If the answer is yes, don’t worry (anymore!); healing can begin by simply acknowledging your thoughts may be triggering your illness. By honoring your feelings, you can literally free your body of old traumas weighing you down and compromising your health. By replacing old coping habits which are no longer working like isolation, defiance and negative thoughts with new and improved ones you will be able to start making the necessary changes to heal your body, mind and spirit. Speaking your truth can literally trigger your body to work in tandem with your thoughts. Simply put, you have the ability to heal yourself.
5 Ways to Take Control of Your Health
- Say how you feel. Talk to a trusted friend or therapist about what is bothering you.
- Replace your negative coping skills with positive ones. The 5,000 women we surveyed cited the following top 5 positive coping mechanisms as helping them cope with their father loss: (50%) listening to music, (37%) humor/laughing, (34%) journaling, (30%) religious/spiritual practices and (30%) times with animals/pets.
- Put yourself first by learning to set boundaries with your time and emotional bandwidth. If it feels like too much, it probably is. You don’t have to put on the cape everyday by saving everyone else before you tend to yourself.
- Get into nature.

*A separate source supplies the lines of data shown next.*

(* ===== verification/KvTable.v ===== *)
(** * The mapping table of the key-value FTL: chains, and what lookups see

    [walks t s l]: from slot [s] the chain runs through the slots [l], up to a free slot or
    the end.  [table_ok] keeps chains finite: links rise in a rank, and a new link only
    points at the slot just taken, which has none.  What the device knows of a key is
    what the search finds along its chain ([found]); each operation on the table is
    described by what it does to [found] for every key. *)

From Stdlib Require Import ZArith Lia.
From stdpp Require Import base list numbers sets.
From S2P Require Import Prelude KvFtl.

(** ** [List.find] *)
Lemma find_snoc {A} (f : A -> bool) l x : List.find f (l ++ [x]) = match List.find f l with Some y => Some y | None => if f x then Some x else None end.
Proof. induction l as [|y l IH]; cbn; [by destruct (f x)|]. by destruct (f y). Qed.

Lemma find_elem {A} (f : A -> bool) l x : List.find f l = Some x -> x ∈ l /\ f x = true.
Proof. intros H%List.find_some. by rewrite list_elem_of_In. Qed.

Lemma find_ext_elem {A} (f g : A -> bool) l : (forall x, x ∈ l -> f x = g x) -> List.find f l = List.find g l.
Proof.
  induction l as [|x l IH]; intros Hfg; [done|]. cbn. rewrite (Hfg x) by (by left). destruct (g x); [done|].
  apply IH. intros y Hy. apply Hfg. by right.
Qed.

(** ** Chains *)
Definition in_use (e : mapping_entry) : Prop := mem_offset e <> NO_MEM.

Section Table.
Implicit Types (t : list mapping_entry) (s : Z) (l : list Z).

Inductive walks t : Z -> list Z -> Prop :=
| walk_free s e : zget t s = Some e -> ~ in_use e -> walks t s []
| walk_last s e : zget t s = Some e -> in_use e -> next_slot e = NO_SLOT -> walks t s [s]
| walk_next s e l : zget t s = Some e -> in_use e -> next_slot e <> NO_SLOT -> walks t (next_slot e) l -> walks t s (s :: l).

Record table_ok t (slots : Z) : Prop := {
  tk_len : zlen t = slots;
  tk_pos : 0 < slots < 2 ^ 31;
  tk_keys i e : zget t i = Some e -> zlen (e_key e) = 18;
  tk_next i e : zget t i = Some e -> next_slot e = NO_SLOT \/ 0 <= next_slot e < slots;
  tk_free i e : zget t i = Some e -> ~ in_use e -> next_slot e = NO_SLOT;
  tk_rank : exists rank : Z -> nat, forall i e, zget t i = Some e -> next_slot e <> NO_SLOT -> (rank i < rank (next_slot e))%nat;
}.

Lemma walks_det t s l l' : walks t s l -> walks t s l' -> l = l'.
Proof.
  intros H. revert l'. induction H as [s e E Hf|s e E Hu Hn|s e l E Hu Hn _ IH]; intros l' H'; inversion H'; simplify_eq; try done.
  f_equal. by apply IH.
Qed.

Lemma walks_in_use t s l i : walks t s l -> i ∈ l -> exists e, zget t i = Some e /\ in_use e.
Proof.
  induction 1 as [s e E Hf|s e E Hu Hn|s e l E Hu Hn _ IH]; intros Hi.
  - by apply elem_of_nil in Hi.
  - apply list_elem_of_singleton in Hi as ->. eauto.
  - apply elem_of_cons in Hi as [->|Hi]; eauto.
Qed.

(** As many distinct slots as there are at most. *)
Lemma distinct_slots (n : Z) l : NoDup l -> Forall (fun i => 0 <= i < n) l -> 0 <= n -> zlen l <= n.
Proof.
  intros Hl Hr Hn. assert (l ⊆+ zseq n) as Hs.
  { apply NoDup_submseteq; [done|]. intros i Hi. rewrite Forall_forall in Hr. specialize (Hr i Hi). apply elem_of_seqZ. lia. }
  apply submseteq_length in Hs. unfold zseq in Hs. rewrite length_seqZ in Hs. lia.
Qed.

Lemma walk_exists t slots : table_ok t slots -> forall s, 0 <= s < slots ->
  exists l, walks t s l /\ (length l <= length t)%nat.
Proof.
  intros T. pose proof T as [Hl [Hp _] _ Hn _ (rank & Hr)].
  assert (forall n vis s, NoDup vis -> Forall (fun i => 0 <= i < slots /\ (rank i < rank s)%nat) vis -> 0 <= s < slots ->
    (length t <= length vis + n)%nat -> exists l, walks t s l /\ (length l <= n)%nat) as Hw.
  { induction n as [|n IH]; intros vis s Hv Hvis Hs Hc.
    all: assert (s ∉ vis) as Hnew by (intros Hi; rewrite Forall_forall in Hvis; destruct (Hvis s Hi); lia).
    all: assert (zlen (s :: vis) <= slots) as Hcount by
      (apply distinct_slots; [by constructor|constructor; [done|eapply Forall_impl; [exact Hvis|by intros i [? _]]]|lia]).
    all: cbn [length] in Hcount. 1: lia.
    destruct (zget_Some t s) as (e & E); [lia|].
    destruct (decide (mem_offset e = NO_MEM)) as [Hf|Hu]; [exists []; split; [by eapply walk_free; [|intros H]|cbn; lia]|].
    destruct (decide (next_slot e = NO_SLOT)) as [Hx|Hx]; [exists [s]; split; [by eapply walk_last|cbn; lia]|].
    destruct (Hn s e E) as [|Hrange]; [done|].
    destruct (IH (s :: vis) (next_slot e)) as (l & Hwl & Hlen); [by constructor|..|done|cbn; lia|].
    - constructor; [split; [done|by apply Hr]|]. eapply Forall_impl; [exact Hvis|].
      intros i [Hi1 Hi2]. split; [done|]. specialize (Hr s e E Hx). lia.
    - exists (s :: l). split; [by eapply walk_next|cbn; lia]. }
  intros s Hs. apply (Hw (length t) [] s); [constructor|constructor|done|cbn; lia].
Qed.

(** A suffix of a walk is a walk; the last slot's own walk ends there. *)
Lemma walks_last t s l i : walks t s l -> list.last l = Some i -> walks t i [i].
Proof.
  induction 1 as [s e E Hf|s e E Hu Hn|s e l E Hu Hn W IH]; intros Hi; [done| |].
  - injection Hi as <-. by eapply walk_last.
  - destruct l as [|j l]; [injection Hi as <-; by eapply walk_next|]. by apply IH.
Qed.

(** ** The loops *)

(** The entry at [i] has the key [k] in its first bytes. *)
Definition hit t (k : list Z) i : bool :=
  match zget t i with Some e => bool_decide (take (length k) (e_key e) = k) | None => false end.

Lemma bytes_at_ok (b : list Z) n : 0 <= n <= zlen b -> bytes_at b n = Ok (take (Z.to_nat n) b).
Proof. intros Hn. unfold bytes_at. by replace ((0 <=? n) && (n <=? zlen b)) with true by lia. Qed.

Lemma memcmp_ok k0 (b : list Z) n : 0 <= n <= zlen k0 -> n <= zlen b ->
  memcmp_eq k0 b n = Ok (bool_decide (take (Z.to_nat n) b = take (Z.to_nat n) k0)).
Proof.
  intros Hk Hb. unfold memcmp_eq. rewrite !bytes_at_ok by lia. cbn [rbind]. f_equal. apply bool_decide_ext. naive_solver.
Qed.

Lemma in_use_eqb e : in_use e -> (mem_offset e =? NO_MEM) = false.
Proof. by intros H%Z.eqb_neq. Qed.
Lemma not_in_use e : ~ in_use e -> mem_offset e = NO_MEM.
Proof. unfold in_use. intros H. destruct (decide (mem_offset e = NO_MEM)); [done|]. by exfalso. Qed.

(** The search returns the first slot of the chain with the key. *)
Lemma search_spec t slots k0 n s l : table_ok t slots -> 0 <= n <= zlen k0 -> n <= 18 -> walks t s l -> forall fuel,
  (length l < fuel)%nat -> search fuel t k0 n s = Ok (List.find (hit t (take (Z.to_nat n) k0)) l).
Proof.
  intros T Hn H18 W. induction W as [s e E Hf|s e E Hu Hx|s e l E Hu Hx W IH]; intros fuel Hfuel; destruct fuel as [|fuel]; try (cbn in Hfuel; lia);
    cbn [search]; rewrite (proj2 (aget_ok _ _ _) E); cbn [rbind].
  { by rewrite (not_in_use e Hf), Z.eqb_refl. }
  all: rewrite in_use_eqb by done; rewrite memcmp_ok by (rewrite ?(tk_keys _ _ T _ _ E); lia); cbn [rbind List.find].
  all: unfold hit at 1; rewrite E, length_take, Nat.min_l by lia.
  all: destruct (bool_decide _); [done|].
  - by rewrite Hx.
  - rewrite (proj2 (Z.eqb_neq _ _) Hx). apply IH. cbn in Hfuel. lia.
Qed.

Lemma find_tail_spec t s l : walks t s l -> forall p fuel, (length l < fuel)%nat ->
  find_tail fuel t s p = Ok (default p (list.last l)).
Proof.
  intros W. induction W as [s e E Hf|s e E Hu Hx|s e l E Hu Hx W IH]; intros p fuel Hfuel; destruct fuel as [|fuel]; try (cbn in Hfuel; lia);
    cbn [find_tail]; rewrite (proj2 (aget_ok _ _ _) E); cbn [rbind].
  { by rewrite (not_in_use e Hf), Z.eqb_refl. }
  all: rewrite in_use_eqb by done.
  - by rewrite Hx.
  - rewrite (proj2 (Z.eqb_neq _ _) Hx), IH by (cbn in Hfuel; lia). rewrite last_cons. by destruct (list.last l).
Qed.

Change your scenery and soak in some vitamin D. Your body will thank you for it and so will your tan.
- Start on the path to forgiveness. Resentment and defiance are heavy baggage to carry around everywhere. It does not mean that you have to say it was okay, it just means that you don’t have to let your pain rule your life anymore by making you feel sick and tired.
Devoting time to working on yourself versus everyone else is hard “heart work” for a fatherless daughter, but the one thing she has mastered is resiliency. For when she knows better, she does better, and when she decides to do better, she can take over the world…one cell at a time.